Gleb's response answered this.
>As for what we *should* do, it's a very complicated question. :-\
OK. I knew the "close to NIC" was a concern but was not aware an attempt
to tackle this began. I will look at the "carto" framework.
>This is where all these discussions regarding affinity, NUMA, and NUNA
>(non uniform network architecture) come into play. A "very simple"
>scenario may be something like this:
>- host A is UMA (perhaps even a uniprocessor) with 2 ports that are
>equidistant from the 1 MPI process on that host
>- host B is the same, except it only has 1 active port on the same IB
>subnet as host A's 2 ports
>- the ports on both hosts are all the same speed (e.g., DDR)
>- the ports all share a single, common, non-blocking switch
>But even with this "simple" case, the answer as to what you should do
>is still unclear. If host A is able to drive both of its DDR links at
>full speed, you're could cause congestion at the link to host B if the
>MPI process on host A opens two connections. But if host A is only
>able to drive the same effective bandwidth out of its two ports as it
>is through a single port, then the end effect is probably fairly
>negligible -- it might not make much of a difference at all as to
>whether the MPI process A opens 1 or 2 connections to host B.
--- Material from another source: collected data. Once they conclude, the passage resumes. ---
Lemma each_page_single body page page' form :
  body page = Ok page' →
  each_page body {| pages := [page]; AcroForm := form |}
  = Ok {| pages := [page']; AcroForm := need_appearances form |}.
Proof. intros Hpage. apply each_page_Ok. split; [|done]. by repeat constructor. Qed.

(** C6: on a template of one page listing a widget [name] and a widget
    [signature], both of flags 0, the stages in a row with the data
    [{"name": "Alice"}], all fields read-only and the mapping
    [{"signature": false}] all return, and the page of the final document
    lists one annotation: the widget [name] with value [Alice] and flags 1
    (bit 0, read-only, set); the widget [signature] is gone. *)
Theorem scenario_name_locked_signature_removed
    (name_w signature_w rest : PdfDict) (form : option PdfDict) :
  named_widget name_w "name" → named_widget signature_w "signature" →
  existing_flags name_w = Ok 0%Z → existing_flags signature_w = Ok 0%Z →
  let template :=
    {| pages := [ {| Annots := Some [name_w; signature_w]; page_entries := rest |} ];
       AcroForm := form |} in
  let final :=
    <["/Ff" := PdfInt 1]>
      (<["/V" := PdfStr "Alice"]> (<["/AS" := PdfStr "Alice"]> name_w)) in
  ∃ filled locked visible,
    fill_document [("name", JStr "Alice")] template = Ok filled
    ∧ readonly_document None filled = Ok locked
    ∧ visibility_document (JDict [("signature", JBool false)]) locked = Ok visible
    ∧ pages visible = [ {| Annots := Some [final]; page_entries := rest |} ]
    ∧ named_widget final "name"
    ∧ final !! "/V" = Some (PdfStr "Alice")
    ∧ final !! "/Ff" = Some (PdfInt 1)
    ∧ existing_flags final = Ok 1%Z
    ∧ Z.testbit 1 0 = true
    ∧ ¬ named_widget final "signature".
Proof.
  intros Hname Hsignature Hflags_name Hflags_signature template final.
  set (name1 := <["/V" := PdfStr "Alice"]> (<["/AS" := PdfStr "Alice"]> name_w)).
  set (signature2 := <["/Ff" := PdfInt 1]> signature_w).
  assert (Hname1 : named_widget name1 "name")
    by (by apply named_widget_insert; [..|apply named_widget_insert]).
  assert (Hfinal : named_widget final "name") by (by apply named_widget_insert).
  assert (Hsignature2 : named_widget signature2 "signature")
    by (by apply named_widget_insert).
  exists {| pages := [ {| Annots := Some [name1; signature_w]; page_entries := rest |} ];
            AcroForm := need_appearances form |},
         {| pages := [ {| Annots := Some [final; signature2]; page_entries := rest |} ];
            AcroForm := need_appearances (need_appearances form) |},
         {| pages := [ {| Annots := Some [final]; page_entries := rest |} ];
            AcroForm := need_appearances (need_appearances (need_appearances form)) |}.
  split; [|split; [|split]].
  - apply each_page_single, each_annot_page. repeat constructor.
    + by rewrite (fill_annot_named _ _ _ Hname).
    + by rewrite (fill_annot_named _ _ _ Hsignature).
  - apply each_page_single, each_annot_page. repeat constructor.
    + rewrite (readonly_annot_all _ _ Hname1). unfold name1.
      by rewrite !existing_flags_insert_others, Hflags_name.
    + by rewrite (readonly_annot_all _ _ Hsignature), Hflags_signature.
  - apply each_page_single. unfold visibility_page; simpl.
    by rewrite (visibility_annot_named _ _ _ Hfinal),
         (visibility_annot_named _ _ _ Hsignature2).
  - split; [done|]. split; [done|].
    assert (HFf : final !! "/Ff" = Some (PdfInt 1)) by apply lookup_insert_eq.
    split; [|split; [done|split; [|split; [done|]]]].
    + unfold final. rewrite lookup_insert_ne by done. apply lookup_insert_eq.
    + unfold existing_flags. by rewrite HFf.
    + intros Hother. by pose proof (named_widget_unique _ _ _ Hfinal Hother).
Qed.
(** * Daily-report normaliser: header detection, number parsing and row emission

    A shallow embedding of the two scripts of the repository,
    [backup_normalize_daily_reports.py] (module [Backup]) and
    [normalize_daily_reports.py] (module [Normalize]), followed by the
    properties of the header locator, the number parser, the row
    classifier/emitter and the aggregator.

    Python values are modelled as follows.
    - [str] is a list of Unicode code points ([pystr]).
    - A grid cell is one of the objects pandas hands back with
      [dtype=object]: [None], a float NaN, a float, an int, a string, or a
      date/datetime/Timestamp ([cell]).
    - A DataFrame read with [header=None] is a list of rows, each a list of
      cells; [row.iloc[c]] out of range raises [IndexError].
    - Exceptions are values of [exn], threaded by the [result] monad.
    - What lives outside the repository is an interface: Unicode case
      mapping, [float()], float division, [pd.to_datetime] and [Timestamp]
      are [Runtime], [pathlib] and the file readers are [FileSystem].
      Nothing is assumed about them except where a theorem names the laws
      [RuntimeLaws] or states a hypothesis about [float()].
    - [Sample] is one such runtime, small enough to run the model on the
      grids of the examples. *)

From Stdlib Require Import ZArith NArith Ascii String DecimalString.
From stdpp Require Import base tactics option list gmap.

Local Open Scope Z_scope.

(** ** Python strings *)

Definition pystr := list N.

(** A literal: the code points of an ASCII string. *)
Definition py (s : string) : pystr :=
  map N_of_ascii (list_ascii_of_string s).

(** [str.isspace] on one code point: the Unicode white-space set that
    [str.strip()] and the regular expression class [\s] use. *)
Definition is_space (c : N) : bool :=
  ((9 <=? c) && (c <=? 13) || (28 <=? c) && (c <=? 32)
   || (c =? 133) || (c =? 160) || (c =? 5760)
   || (8192 <=? c) && (c <=? 8202)
   || (c =? 8232) || (c =? 8233) || (c =? 8239) || (c =? 8287)
   || (c =? 12288))%N.

Fixpoint lstrip (s : pystr) : pystr :=
  match s with
  | [] => []
  | c :: s' => if is_space c then lstrip s' else s
  end.

Definition rstrip (s : pystr) : pystr := reverse (lstrip (reverse s)).

(** [s.strip()] *)
Definition strip (s : pystr) : pystr := rstrip (lstrip s).

(** [s.endswith(c)] for a one-character suffix. *)
Definition endswith (s : pystr) (c : N) : bool :=
  match last s with
  | Some x => (x =? c)%N
  | None => false
  end.

(** [s[:-1]] *)
Definition drop_last (s : pystr) : pystr := removelast s.

(** [s.replace(c, r)] for a one-character pattern [c]. *)
Definition replace (c : N) (r : pystr) (s : pystr) : pystr :=
  flat_map (fun x => if (x =? c)%N then r else [x]) s.

Definition pystr_eqb (a b : pystr) : bool := bool_decide (a = b).

(** [x in {a, b, ...}] for a set of string literals. *)
Definition str_in (x : pystr) (xs : list pystr) : bool :=
  existsb (pystr_eqb x) xs.

Definition PERCENT : N := 37.
Definition NBSP : N := 160.
Definition SPACE : N := 32.
Definition COMMA : N := 44.
Definition PERIOD : N := 46.

(** Case mapping of the ASCII letters; other code points stay. *)
Definition ascii_upper (c : N) : N :=
  if ((97 <=? c) && (c <=? 122))%N then (c - 32)%N else c.
Definition ascii_lower (c : N) : N :=
  if ((65 <=? c) && (c <=? 90))%N then (c + 32)%N else c.
Definition is_ascii (c : N) : bool := (c <? 128)%N.

(** [str(n)] for an int. *)
Definition str_of_int (z : Z) : pystr :=
  py (NilEmpty.string_of_int (Z.to_int z)).

(** ** Exceptions *)

(** The exceptions the scripts can end with: the [ValueError] for an
    unsupported suffix, the [RuntimeError] for a grid without date header,
    [IndexError] from positional access, the exit of [argparse] on a bad
    command line, the two [ValueError]s of [pd.concat], and whatever the
    file readers raise. *)
Inductive exn :=
| UnsupportedFormat (suffix : pystr)
| HeaderNotFound (name : pystr)
| IndexError
| UsageError
| NoObjectsToConcatenate
| AllObjectsNone
| ReadError.

Inductive result (A : Type) :=
| Ok (a : A)
| Raise (e : exn).
Arguments Ok {A} a.
Arguments Raise {A} e.

#[global] Instance result_ret : MRet result := fun A a => Ok a.
#[global] Instance result_bind : MBind result := fun A B k m =>
  match m with
  | Ok a => k a
  | Raise e => Raise e
  end.

(** ** The runtime outside the repository *)

Class Runtime := {
  (** Python floats: [float(s)] ([None] for [ValueError]), [float(n)] on an
      int, [v / 100.0], [str(v)]. *)
  float : Type;
  float_of_str : pystr -> option float;
  float_of_int : Z -> float;
  float_div100 : float -> float;
  float_str : float -> pystr;
  (** [str.upper], [str.lower]: Unicode case mapping. *)
  str_upper : pystr -> pystr;
  str_lower : pystr -> pystr;
  (** [\d] of the [re] module: Unicode decimal digits. *)
  is_digit : N -> bool;
  (** pandas: a valid (non-NaT) [Timestamp]; [pd.to_datetime(s,
      dayfirst=b, errors="coerce")] with [None] for [NaT]; [.year];
      [.normalize()]; [str(ts)]. *)
  Timestamp : Type;
  to_datetime : bool -> pystr -> option Timestamp;
  ts_year : Timestamp -> Z;
  ts_normalize : Timestamp -> Timestamp;
  ts_str : Timestamp -> pystr;
}.
(** X15.  For a test type among the runner's choices, the command starts
    with [python -m pytest] and ends with the tests directory; it has [-v]
    exactly when verbose output is asked and [-q] exactly when it is not;
    and it has the JUnit option exactly when the format is [junit], with or
    without coverage. *)
Theorem run_tests_command_shape (test_type : string) (verbose coverage : bool)
    (output_format : string) :
  In test_type ["unit"; "integration"; "api"; "slow"; "all"] ->
  take 3 (run_tests_command test_type verbose coverage output_format)
    = ["python"; "-m"; "pytest"] /\
  last (run_tests_command test_type verbose coverage output_format) = Some "tests/" /\
  (In "-v" (run_tests_command test_type verbose coverage output_format)
     <-> verbose = true) /\
  (In "-q" (run_tests_command test_type verbose coverage output_format)
     <-> verbose = false) /\
  (In "--junit-xml=test-results.xml"
      (run_tests_command test_type verbose coverage output_format)
     <-> output_format = "junit").
Proof.
  intros Htype. split; [reflexivity |]. split.
  { unfold run_tests_command. rewrite !app_assoc. apply last_snoc. }
  unfold run_tests_command.
  destruct (String.eqb_spec output_format "junit") as [-> | Hj].
  - cbn in Htype.
    destruct Htype as [<- | [<- | [<- | [<- | [<- | []]]]]];
      destruct verbose, coverage; cbn;
      repeat split; intros; try discriminate; try tauto;
      repeat match goal with
             | H : _ \/ _ |- _ => destruct H
             | H : False |- _ => destruct H
             | H : _ = _ |- _ => discriminate H
             end.
  - destruct (String.eqb_spec output_format "html") as [-> | Hh];
      [| destruct (String.eqb_spec output_format "xml") as [-> | Hx]];
      cbn in Htype;
      destruct Htype as [<- | [<- | [<- | [<- | [<- | []]]]]];
      destruct verbose, coverage; cbn;
      repeat split; intros; try discriminate; try tauto; try congruence;
      repeat match goal with
             | H : _ \/ _ |- _ => destruct H
             | H : False |- _ => destruct H
             | H : _ = _ |- _ => discriminate H
             end.
Qed.

Lemma run_tests_command_shape_witness :
  In "api" ["unit"; "integration"; "api"; "slow"; "all"] /\
  last (run_tests_command "api" false true "junit") = Some "tests/" /\
  (In "--junit-xml=test-results.xml" (run_tests_command "api" false true "junit")
     <-> "junit" = "junit").
Proof.
  assert (In "api" ["unit"; "integration"; "api"; "slow"; "all"]) as H
    by (cbn; tauto).
  split; [exact H |].
  destruct (run_tests_command_shape "api" false true "junit" H)
    as (_ & Hlast & _ & _ & Hjunit).
  split; [exact Hlast | exact Hjunit].
Defined.

(** ** The mock vector store of the tests *)

(** X16.  [similarity_search] ignores the query.  For a non-negative [k]
    it returns the first [k] stored documents, in the order they were
    added, all of them when fewer are stored.  For a negative [k] it
    returns the stored documents without the last [-k] of them: the store
    is the result followed by the documents dropped, which are [-k], or
    all of them when fewer are stored. *)
Theorem similarity_search_prefix (self : MockAstraDBVectorStore)
    (query : string) (k : Z) :
  (forall query', similarity_search self query' k = similarity_search self query k) /\
  (0 <= k ->
   similarity_search self query k = take (Z.to_nat k) (_documents self) /\
   length (similarity_search self query k)
     = Nat.min (Z.to_nat k) (length (_documents self))) /\
  (k < 0 ->
   similarity_search self query k
     = take (length (_documents self) - Z.to_nat (- k)) (_documents self) /\
   exists dropped,
     _documents self = similarity_search self query k ++ dropped /\
     length dropped = Nat.min (Z.to_nat (- k)) (length (_documents self))).
Proof.
  unfold similarity_search, py_slice_to. split; [reflexivity |]. split.
  - intros Hk. destruct (Z.leb_spec 0 k); [| lia].
    split; [reflexivity | apply length_take].
  - intros Hk. destruct (Z.leb_spec 0 k); [lia |].
    split; [reflexivity |].
    exists (drop (length (_documents self) - Z.to_nat (- k)) (_documents self)).
    split; [now rewrite take_drop |].
    rewrite length_drop. lia.
Qed.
>But then throw in other effects that I mentioned above (NUMA, NUNA,
>etc.), and the equation becomes much more complex. In some cases, it
>may be good to open 1 connection (e.g., bandwidth load balancing); in
>other cases it may be good to open 2 (e.g., congestion avoidance /
>spreading traffic around the network, particularly in the presence of
>other MPI jobs on the network). :-\
>Such NUNA architectures may sound unusual to some, but both IBM and HP
>sell [many] blade-based HPC solutions with NUNA internal IB networks.
>Specifically: this is a fairly common scenario.
>So this is a difficult question without a great answer. The hope is
>that the new carto framework that Sharon sent requirements around for
>will be able to at least make topology information available from both
>the host and the network so that BTLs can possibly make some
>intelligent decisions about what to do in these kinds of scenarios.